Data shown ::
(** * deepsphere-weather: validation utilities of [modules/utils_io.py]
      and the tutorial script [tutorials/w_verif.py]

    A shallow embedding of the checks that the autoregressive (AR) training
    pipeline runs on its labelled arrays, and of the dimension bookkeeping of
    [get_AR_model_diminfo].

    Conventions of the embedding:
    - a Python call either returns a value or raises; it is a value of
      [result], and sequencing is the bind of that error monad;
    - a Python [int] is a [Z]; a [numpy.datetime64] is the [Z] count of its
      ticks since the epoch (NaT is not a timestep and is not represented),
      and the difference of two is a [numpy.timedelta64]: an int64, with
      wrap-around; a [datetime.datetime] is its count of microseconds, and
      the difference of two is exact;
    - a one-dimensional numpy array is the list of its elements tagged with
      its dtype ([ndarray]);
    - an xarray object is the ordered list of its dimensions, each with its
      index (coordinate) array; a Dataset also carries its data variables;
    - a [dict] with string keys is a [gmap string _];
    - text written by [print] is not part of the result and is left out;
    - what numpy leaves to its release or to its parser of datetime strings
      is a parameter ([release], [np_datetime64]), and so are the conversion
      and the comparison of arrays of objects ([objects]).

    [get_AR_model_diminfo] is embedded twice: as a function of the values of
    its arguments, and ([Store]) as a computation on a store of Python
    objects, where the identity and the mutation of lists and dictionaries
    are explicit.  The tutorial script ([Tutorial]) is embedded as a
    computation on the dictionary of its global names. *)

From Stdlib Require Import ZArith Lia.
From stdpp Require Import gmap strings list fin_maps sorting.

Local Open Scope Z_scope.
Local Open Scope string_scope.
Local Open Scope list_scope.

(** ** Exceptions and the error monad *)

(** An argument of [str.format]: a string, or a sequence of names. *)
Inductive fmtarg :=
  | AStr (s : string)
  | ANames (l : list string).

(** The message of an exception: a literal, or a template with the
    arguments [format] substitutes into it. *)
Inductive message :=
  | Msg (s : string)
  | Fmt (template : string) (args : list fmtarg).

Inductive exn :=
  | ValueError (m : message)
  | TypeError (m : message)
  | KeyError (k : string)
  | NameError (name : string).

Inductive result (A : Type) :=
  | Return (a : A)
  | Raise (e : exn).
Arguments Return {A} a.
Arguments Raise {A} e.

Definition bind {A B} (c : result A) (k : A → result B) : result B :=
  match c with
  | Return a => k a
  | Raise e => Raise e
  end.

#[global] Instance result_ret : MRet result := @Return.
#[global] Instance result_bind : MBind result := λ A B k c, bind c k.
Definition ofpbuf_step `{Malloc} (b : ofpbuf) (op : ofpbuf_op) : option ofpbuf :=
  match op with
  | BufPut p => ofpbuf_put b p
  | BufPutZeros n => ofpbuf_put_zeros b n
  | BufPush p => ofpbuf_push b p
  | BufPushZeros n => ofpbuf_push_zeros b n
  | BufPull n => fst <$> ofpbuf_pull b n
  | BufTryPull n => fst <$> ofpbuf_try_pull b n
  | BufPrealloc n => Some (ofpbuf_prealloc_tailroom b n)
  | BufTrim => Some (ofpbuf_trim b)
  | BufClear => Some (ofpbuf_clear b)
  | BufReserve n => ofpbuf_reserve b n
  | BufClone => ofpbuf_clone b
  | BufCloneHeadroom n => ofpbuf_clone_with_headroom b n
  end.

(** A byte sequence with room for [h] more bytes in front. *)
Definition seq_step (s : nat * list Z) (op : ofpbuf_op) : option (nat * list Z) :=
  let '(h, c) := s in
  let push p := if (length p <=? h)%nat then Some ((h - length p)%nat, p ++ c) else None in
  match op with
  | BufPut p => Some (h, c ++ p)
  | BufPutZeros n => Some (h, c ++ replicate n 0)
  | BufPush p => push p
  | BufPushZeros n => push (replicate n 0)
  | BufPull n => if (n <=? length c)%nat then Some ((h + n)%nat, drop n c) else None
  | BufTryPull n => if (n <=? length c)%nat then Some ((h + n)%nat, drop n c) else Some (h, c)
  | BufPrealloc _ | BufTrim => Some (h, c)
  | BufClear => Some (0%nat, [])
  | BufReserve n => match c with [] => Some ((h + n)%nat, []) | _ => None end
  | BufClone => Some (0%nat, c)
  | BufCloneHeadroom n => Some (n, c)
  end.

Definition abs (b : ofpbuf) : nat * list Z := (ofpbuf_headroom b, contents b).

Fixpoint steps {A B : Type} (step : A → B → option A) (s : A) (ops : list B) : option A :=
  match ops with
  | [] => Some s
  | op :: ops => s ← step s op; steps step s ops
  end.
Lemma push_frames_witness :
  let p h t := protos ex_decode (ex_packet h t) in
  edit (ex_packet 4 0) (push_vlan ex_decode (ex_packet 4 0) 0x8100)
    (vlan_pushed 0x8100 (pr_vlan (p 4 0)%nat) (frame (ex_packet 4 0))) ∧
  push_vlan ex_decode (ex_packet 0 6) 0x8100 = None ∧
  (∃ l, edit (ex_packet 0 0) (push_mpls ex_decode (ex_packet 0 0) 0x8847)
          (mpls_pushed (l2_end (p 0 0)%nat) 0x8847 l (frame (ex_packet 0 0))) ∧ l = 0x40010000) ∧
  edit (ex_packet 130 0) (push_pbb ex_decode (ex_packet 130 0) 0x88e7)
    (pbb_pushed 0x88e7 (pr_pbb (p 130 0)%nat) (frame (ex_packet 130 0))) ∧
  push_pbb ex_decode (ex_packet 0 0) 0x88e7 = None.
Proof.
  cbv zeta. split_and!.
  - destruct (push_frames ex_decode (ex_packet 4 0) 0x8100 ltac:(by_eval) ltac:(by_eval_conj)) as (Hv & _ & _).
    destruct (Hv ltac:(by_eval_conj)) as [H1 _]. exact (H1 ltac:(by_eval_conj)).
  - destruct (push_frames ex_decode (ex_packet 0 6) 0x8100 ltac:(by_eval) ltac:(by_eval_conj)) as (Hv & _ & _).
    destruct (Hv ltac:(by_eval_conj)) as [_ H2]. exact (H2 ltac:(by_eval_conj)).
  - destruct (push_frames ex_decode (ex_packet 0 0) 0x8847 ltac:(by_eval) ltac:(by_eval_conj)) as (_ & Hm & _).
    destruct (Hm ltac:(split; by_eval_conj)) as [H1 _]. destruct (H1 ltac:(by_eval_conj)) as (l & Hl & He).
    exists l. split; [exact He|]. vm_compute in Hl. injection Hl as <-. reflexivity.
  - destruct (push_frames ex_decode (ex_packet 130 0) 0x88e7 ltac:(by_eval) ltac:(by_eval_conj)) as (_ & _ & Hp).
    destruct (Hp ltac:(by_eval_conj)) as [H1 _]. exact (H1 ltac:(by_eval_conj)).
  - destruct (push_frames ex_decode (ex_packet 0 0) 0x88e7 ltac:(by_eval) ltac:(by_eval_conj)) as (_ & _ & Hp).
    destruct (Hp ltac:(by_eval_conj)) as [_ H2]. exact (H2 ltac:(by_eval_conj)).
Defined.

Definition ex_proto (vlan mpls pbb ipv4 : option nat) : protocols_std :=
  Proto (Some 0%nat) None vlan vlan mpls pbb ipv4 None None None None None None None None None.

Lemma push_pop_roundtrip_witness :
  (∃ pkt1 pkt2, push_vlan ex_decode (ex_packet 0 0) 0x8100 = Some pkt1 ∧ pop_vlan ex_decode pkt1 = Some pkt2 ∧
     frame pkt2 = frame (ex_packet 0 0)) ∧
  (∃ pkt1 pkt2, push_mpls ex_decode (ex_packet 0 0) 0x8847 = Some pkt1 ∧ pop_mpls ex_decode pkt1 0x0800 = Some pkt2 ∧
     frame pkt2 = frame (ex_packet 0 0)) ∧
  (∃ pkt1 pkt2, push_pbb ex_decode (ex_packet 20 0) 0x88e7 = Some pkt1 ∧ pop_pbb ex_decode pkt1 = Some pkt2 ∧
     frame pkt2 = frame (ex_packet 20 0)).
Proof.
  split_and!.
  - destruct (push_pop_roundtrip ex_decode (ex_packet 0 0) 0x8100 (Match 0 [])
      (ex_proto (Some 14%nat) None None (Some 18%nat)) ltac:(by_eval) ltac:(by_eval_conj)) as (Hv & _ & _).
    exact (Hv ltac:(by_eval_conj) ltac:(by_eval_conj) ltac:(vm_compute; reflexivity) ltac:(by_eval_conj) ltac:(reflexivity)).
  - destruct (push_pop_roundtrip ex_decode (ex_packet 0 0) 0x8847 (Match 0 [])
      (ex_proto None (Some 14%nat) None None) ltac:(by_eval) ltac:(by_eval_conj)) as (_ & Hm & _).
    destruct (Hm 0x40010000 ltac:(split; by_eval_conj) ltac:(by_eval_conj) ltac:(vm_compute; reflexivity) ltac:(vm_compute; reflexivity)
      ltac:(split; by_eval_conj) ltac:(reflexivity) ltac:(by eexists)) as (pkt1 & pkt2 & old & Hold & H1 & H2 & H3).
    vm_compute in Hold. injection Hold as <-. exists pkt1, pkt2. split; [exact H1|]. split; [exact H2|exact H3].
  - destruct (push_pop_roundtrip ex_decode (ex_packet 20 0) 0x88e7 (Match 0 [])
      (ex_proto None None (Some 14%nat) None) ltac:(by_eval) ltac:(by_eval_conj)) as (_ & _ & Hp).
    exact (Hp ltac:(by_eval_conj) ltac:(by_eval_conj) ltac:(vm_compute; reflexivity) ltac:(reflexivity) ltac:(reflexivity)).
Defined.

What you need to do ::
Which lines of the data include "replicate"? Copy each of them.

Response ::
  | BufPutZeros n => Some (h, c ++ replicate n 0)
  | BufPushZeros n => push (replicate n 0)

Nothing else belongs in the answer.